(THE DATA)

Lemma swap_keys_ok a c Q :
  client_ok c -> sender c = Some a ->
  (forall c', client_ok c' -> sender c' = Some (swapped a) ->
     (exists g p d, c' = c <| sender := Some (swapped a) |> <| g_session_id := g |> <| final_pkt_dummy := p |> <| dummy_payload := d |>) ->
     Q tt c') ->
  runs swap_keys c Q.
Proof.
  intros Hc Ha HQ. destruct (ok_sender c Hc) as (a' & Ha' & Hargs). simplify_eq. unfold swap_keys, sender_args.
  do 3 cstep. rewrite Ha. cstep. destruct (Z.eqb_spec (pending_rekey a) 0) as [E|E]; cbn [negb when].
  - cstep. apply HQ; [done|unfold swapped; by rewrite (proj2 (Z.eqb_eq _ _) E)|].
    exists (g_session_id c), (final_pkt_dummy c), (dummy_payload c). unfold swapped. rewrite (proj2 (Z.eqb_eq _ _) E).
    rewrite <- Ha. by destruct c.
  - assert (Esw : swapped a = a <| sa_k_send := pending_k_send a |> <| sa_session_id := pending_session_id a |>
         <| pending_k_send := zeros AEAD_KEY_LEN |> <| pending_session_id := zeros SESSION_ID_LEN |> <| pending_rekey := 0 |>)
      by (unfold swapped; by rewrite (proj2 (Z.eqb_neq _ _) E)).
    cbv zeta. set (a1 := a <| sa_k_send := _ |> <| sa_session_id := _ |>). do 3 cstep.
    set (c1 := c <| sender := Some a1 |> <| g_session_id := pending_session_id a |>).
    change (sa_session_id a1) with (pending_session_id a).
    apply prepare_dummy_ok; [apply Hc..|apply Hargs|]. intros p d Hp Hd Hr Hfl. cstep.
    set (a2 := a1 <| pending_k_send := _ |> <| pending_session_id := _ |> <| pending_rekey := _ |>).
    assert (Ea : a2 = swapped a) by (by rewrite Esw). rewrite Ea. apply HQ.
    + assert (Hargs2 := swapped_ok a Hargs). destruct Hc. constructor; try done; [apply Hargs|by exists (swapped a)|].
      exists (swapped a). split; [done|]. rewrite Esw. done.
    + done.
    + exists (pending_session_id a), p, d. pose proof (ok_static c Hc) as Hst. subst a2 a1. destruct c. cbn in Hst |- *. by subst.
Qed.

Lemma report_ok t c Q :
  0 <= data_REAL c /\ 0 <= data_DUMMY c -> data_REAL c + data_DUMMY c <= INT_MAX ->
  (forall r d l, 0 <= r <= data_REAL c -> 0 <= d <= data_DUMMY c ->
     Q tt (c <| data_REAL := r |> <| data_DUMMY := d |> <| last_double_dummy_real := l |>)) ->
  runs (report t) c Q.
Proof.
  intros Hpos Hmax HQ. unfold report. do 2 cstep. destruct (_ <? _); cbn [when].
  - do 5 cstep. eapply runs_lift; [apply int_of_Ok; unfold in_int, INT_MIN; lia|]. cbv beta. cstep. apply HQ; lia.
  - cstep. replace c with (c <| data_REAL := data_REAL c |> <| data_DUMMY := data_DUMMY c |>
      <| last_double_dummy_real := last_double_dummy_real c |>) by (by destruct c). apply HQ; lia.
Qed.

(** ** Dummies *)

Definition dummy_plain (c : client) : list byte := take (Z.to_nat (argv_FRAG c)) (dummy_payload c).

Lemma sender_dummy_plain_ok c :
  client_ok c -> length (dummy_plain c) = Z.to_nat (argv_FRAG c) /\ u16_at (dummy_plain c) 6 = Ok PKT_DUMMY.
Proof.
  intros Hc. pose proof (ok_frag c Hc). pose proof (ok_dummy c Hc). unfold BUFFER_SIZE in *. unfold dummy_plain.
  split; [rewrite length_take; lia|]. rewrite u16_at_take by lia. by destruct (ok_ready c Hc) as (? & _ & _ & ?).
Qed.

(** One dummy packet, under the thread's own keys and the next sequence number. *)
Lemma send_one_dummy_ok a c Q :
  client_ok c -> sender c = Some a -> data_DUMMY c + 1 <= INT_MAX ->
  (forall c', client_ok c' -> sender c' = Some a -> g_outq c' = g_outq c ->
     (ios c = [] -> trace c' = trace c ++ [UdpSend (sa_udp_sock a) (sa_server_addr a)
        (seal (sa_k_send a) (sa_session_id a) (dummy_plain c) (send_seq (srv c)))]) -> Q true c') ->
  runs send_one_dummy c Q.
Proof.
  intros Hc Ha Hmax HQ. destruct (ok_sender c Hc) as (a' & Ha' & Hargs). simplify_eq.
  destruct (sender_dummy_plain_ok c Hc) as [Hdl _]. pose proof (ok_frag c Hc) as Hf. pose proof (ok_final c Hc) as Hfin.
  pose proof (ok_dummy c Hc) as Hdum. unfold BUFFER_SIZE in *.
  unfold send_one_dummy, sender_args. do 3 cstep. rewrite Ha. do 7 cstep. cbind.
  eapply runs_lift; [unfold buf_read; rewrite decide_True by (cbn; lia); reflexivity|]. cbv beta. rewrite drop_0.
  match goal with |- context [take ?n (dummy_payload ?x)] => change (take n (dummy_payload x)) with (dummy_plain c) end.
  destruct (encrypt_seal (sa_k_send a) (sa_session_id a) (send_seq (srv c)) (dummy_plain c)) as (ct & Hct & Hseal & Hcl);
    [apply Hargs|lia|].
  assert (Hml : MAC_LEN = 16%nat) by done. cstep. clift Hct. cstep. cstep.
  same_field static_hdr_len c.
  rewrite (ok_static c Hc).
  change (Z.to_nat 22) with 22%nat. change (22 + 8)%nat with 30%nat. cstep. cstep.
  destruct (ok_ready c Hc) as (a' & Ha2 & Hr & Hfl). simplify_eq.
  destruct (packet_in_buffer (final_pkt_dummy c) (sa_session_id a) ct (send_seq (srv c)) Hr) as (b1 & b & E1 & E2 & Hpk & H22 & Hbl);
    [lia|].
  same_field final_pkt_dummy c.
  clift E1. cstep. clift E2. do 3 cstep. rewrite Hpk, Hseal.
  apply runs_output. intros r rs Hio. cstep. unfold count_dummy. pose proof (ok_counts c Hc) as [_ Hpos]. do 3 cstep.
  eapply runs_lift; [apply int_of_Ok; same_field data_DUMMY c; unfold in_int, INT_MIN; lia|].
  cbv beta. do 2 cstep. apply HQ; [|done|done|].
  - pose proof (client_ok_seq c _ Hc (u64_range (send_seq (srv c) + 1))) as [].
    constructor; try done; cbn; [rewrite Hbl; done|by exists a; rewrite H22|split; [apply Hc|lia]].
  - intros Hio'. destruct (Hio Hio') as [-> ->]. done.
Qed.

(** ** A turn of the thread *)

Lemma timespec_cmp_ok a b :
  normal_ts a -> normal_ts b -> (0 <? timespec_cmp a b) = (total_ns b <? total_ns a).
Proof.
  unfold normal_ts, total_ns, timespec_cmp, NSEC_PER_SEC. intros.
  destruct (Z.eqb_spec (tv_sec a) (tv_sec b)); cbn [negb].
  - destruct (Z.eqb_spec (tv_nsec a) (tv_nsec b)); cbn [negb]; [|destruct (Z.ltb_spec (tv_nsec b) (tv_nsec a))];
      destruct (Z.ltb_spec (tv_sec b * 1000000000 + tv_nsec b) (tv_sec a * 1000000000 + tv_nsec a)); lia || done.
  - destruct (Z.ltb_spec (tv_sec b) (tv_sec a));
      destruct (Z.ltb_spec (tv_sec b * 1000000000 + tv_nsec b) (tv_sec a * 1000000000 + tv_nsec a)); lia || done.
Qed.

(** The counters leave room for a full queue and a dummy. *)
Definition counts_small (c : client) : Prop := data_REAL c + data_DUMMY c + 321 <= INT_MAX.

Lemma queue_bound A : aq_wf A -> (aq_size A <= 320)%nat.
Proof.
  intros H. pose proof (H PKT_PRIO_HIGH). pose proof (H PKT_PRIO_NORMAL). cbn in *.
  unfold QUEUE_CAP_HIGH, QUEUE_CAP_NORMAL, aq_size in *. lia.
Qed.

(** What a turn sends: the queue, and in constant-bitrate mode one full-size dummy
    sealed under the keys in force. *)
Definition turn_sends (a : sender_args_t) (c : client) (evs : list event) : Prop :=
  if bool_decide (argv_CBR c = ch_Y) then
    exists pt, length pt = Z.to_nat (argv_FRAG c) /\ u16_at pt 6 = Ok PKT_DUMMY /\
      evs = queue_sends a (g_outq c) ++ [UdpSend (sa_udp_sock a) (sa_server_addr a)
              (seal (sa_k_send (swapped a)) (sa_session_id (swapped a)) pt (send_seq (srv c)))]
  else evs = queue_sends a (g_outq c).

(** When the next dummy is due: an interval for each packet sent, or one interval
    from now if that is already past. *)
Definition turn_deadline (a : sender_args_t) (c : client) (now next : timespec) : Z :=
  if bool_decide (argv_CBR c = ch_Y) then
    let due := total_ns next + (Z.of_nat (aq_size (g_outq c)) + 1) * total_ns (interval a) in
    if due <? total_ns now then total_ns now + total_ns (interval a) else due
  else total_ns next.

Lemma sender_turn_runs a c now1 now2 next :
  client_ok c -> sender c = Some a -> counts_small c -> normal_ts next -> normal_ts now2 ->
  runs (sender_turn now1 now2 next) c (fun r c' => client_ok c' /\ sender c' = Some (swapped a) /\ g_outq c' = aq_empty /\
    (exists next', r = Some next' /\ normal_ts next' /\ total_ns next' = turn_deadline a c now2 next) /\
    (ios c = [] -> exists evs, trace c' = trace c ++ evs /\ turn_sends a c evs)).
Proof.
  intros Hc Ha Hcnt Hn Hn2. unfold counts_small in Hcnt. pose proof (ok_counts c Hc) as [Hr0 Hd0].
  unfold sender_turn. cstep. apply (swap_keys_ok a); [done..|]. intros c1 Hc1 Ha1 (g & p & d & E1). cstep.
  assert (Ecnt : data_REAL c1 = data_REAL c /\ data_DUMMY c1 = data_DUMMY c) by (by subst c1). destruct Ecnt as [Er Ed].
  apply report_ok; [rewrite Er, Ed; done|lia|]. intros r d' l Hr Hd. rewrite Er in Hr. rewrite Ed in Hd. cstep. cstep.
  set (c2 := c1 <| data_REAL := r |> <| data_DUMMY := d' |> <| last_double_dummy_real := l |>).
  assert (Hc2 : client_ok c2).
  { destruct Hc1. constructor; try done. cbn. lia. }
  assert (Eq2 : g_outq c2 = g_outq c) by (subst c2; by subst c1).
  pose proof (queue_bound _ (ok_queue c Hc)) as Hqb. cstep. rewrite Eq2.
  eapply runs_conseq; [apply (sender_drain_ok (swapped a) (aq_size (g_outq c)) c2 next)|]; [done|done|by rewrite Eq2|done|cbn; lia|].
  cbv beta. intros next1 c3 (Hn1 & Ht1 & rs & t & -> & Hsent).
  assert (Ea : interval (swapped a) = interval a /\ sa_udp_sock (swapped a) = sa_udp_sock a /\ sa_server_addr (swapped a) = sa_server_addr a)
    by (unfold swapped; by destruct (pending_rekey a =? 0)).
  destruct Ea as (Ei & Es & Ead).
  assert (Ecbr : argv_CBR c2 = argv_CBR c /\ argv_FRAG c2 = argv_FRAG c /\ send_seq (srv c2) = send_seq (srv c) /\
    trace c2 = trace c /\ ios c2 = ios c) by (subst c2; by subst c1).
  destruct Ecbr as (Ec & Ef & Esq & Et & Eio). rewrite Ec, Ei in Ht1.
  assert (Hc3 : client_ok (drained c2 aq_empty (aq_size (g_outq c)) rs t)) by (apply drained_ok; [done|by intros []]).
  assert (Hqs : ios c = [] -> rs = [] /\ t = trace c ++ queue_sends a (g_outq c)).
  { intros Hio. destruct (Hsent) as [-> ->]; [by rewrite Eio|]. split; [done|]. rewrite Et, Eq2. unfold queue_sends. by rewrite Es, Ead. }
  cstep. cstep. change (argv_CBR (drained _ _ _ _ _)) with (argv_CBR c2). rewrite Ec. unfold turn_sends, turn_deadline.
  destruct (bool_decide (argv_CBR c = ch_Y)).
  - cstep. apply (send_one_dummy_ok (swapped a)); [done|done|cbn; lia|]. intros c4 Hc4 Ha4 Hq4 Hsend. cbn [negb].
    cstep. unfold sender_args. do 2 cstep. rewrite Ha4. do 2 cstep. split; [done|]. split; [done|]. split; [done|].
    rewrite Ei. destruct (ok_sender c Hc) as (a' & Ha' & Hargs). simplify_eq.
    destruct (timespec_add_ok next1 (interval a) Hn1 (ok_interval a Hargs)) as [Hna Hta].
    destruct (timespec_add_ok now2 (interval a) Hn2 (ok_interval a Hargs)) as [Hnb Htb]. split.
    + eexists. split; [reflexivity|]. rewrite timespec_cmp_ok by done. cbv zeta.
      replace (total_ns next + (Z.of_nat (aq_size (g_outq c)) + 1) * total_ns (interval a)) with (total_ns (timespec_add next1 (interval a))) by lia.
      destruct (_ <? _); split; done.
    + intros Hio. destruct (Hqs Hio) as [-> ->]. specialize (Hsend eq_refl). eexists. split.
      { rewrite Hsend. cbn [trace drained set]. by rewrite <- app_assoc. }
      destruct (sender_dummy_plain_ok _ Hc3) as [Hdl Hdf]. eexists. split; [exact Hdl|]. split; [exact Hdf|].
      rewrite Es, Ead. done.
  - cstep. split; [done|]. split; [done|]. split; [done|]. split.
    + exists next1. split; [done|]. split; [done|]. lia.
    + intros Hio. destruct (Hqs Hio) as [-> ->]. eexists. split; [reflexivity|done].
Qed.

(End THE DATA)

EXERCISE: Your answer should be each line from the preceding material in which the word "trace" occurs.

SOLUTION FOR THIS PROBLEM:
     (ios c = [] -> trace c' = trace c ++ [UdpSend (sa_udp_sock a) (sa_server_addr a)
    (ios c = [] -> exists evs, trace c' = trace c ++ evs /\ turn_sends a c evs)).
    trace c2 = trace c /\ ios c2 = ios c) by (subst c2; by subst c1).
  assert (Hqs : ios c = [] -> rs = [] /\ t = trace c ++ queue_sends a (g_outq c)).
      { rewrite Hsend. cbn [trace drained set]. by rewrite <- app_assoc. }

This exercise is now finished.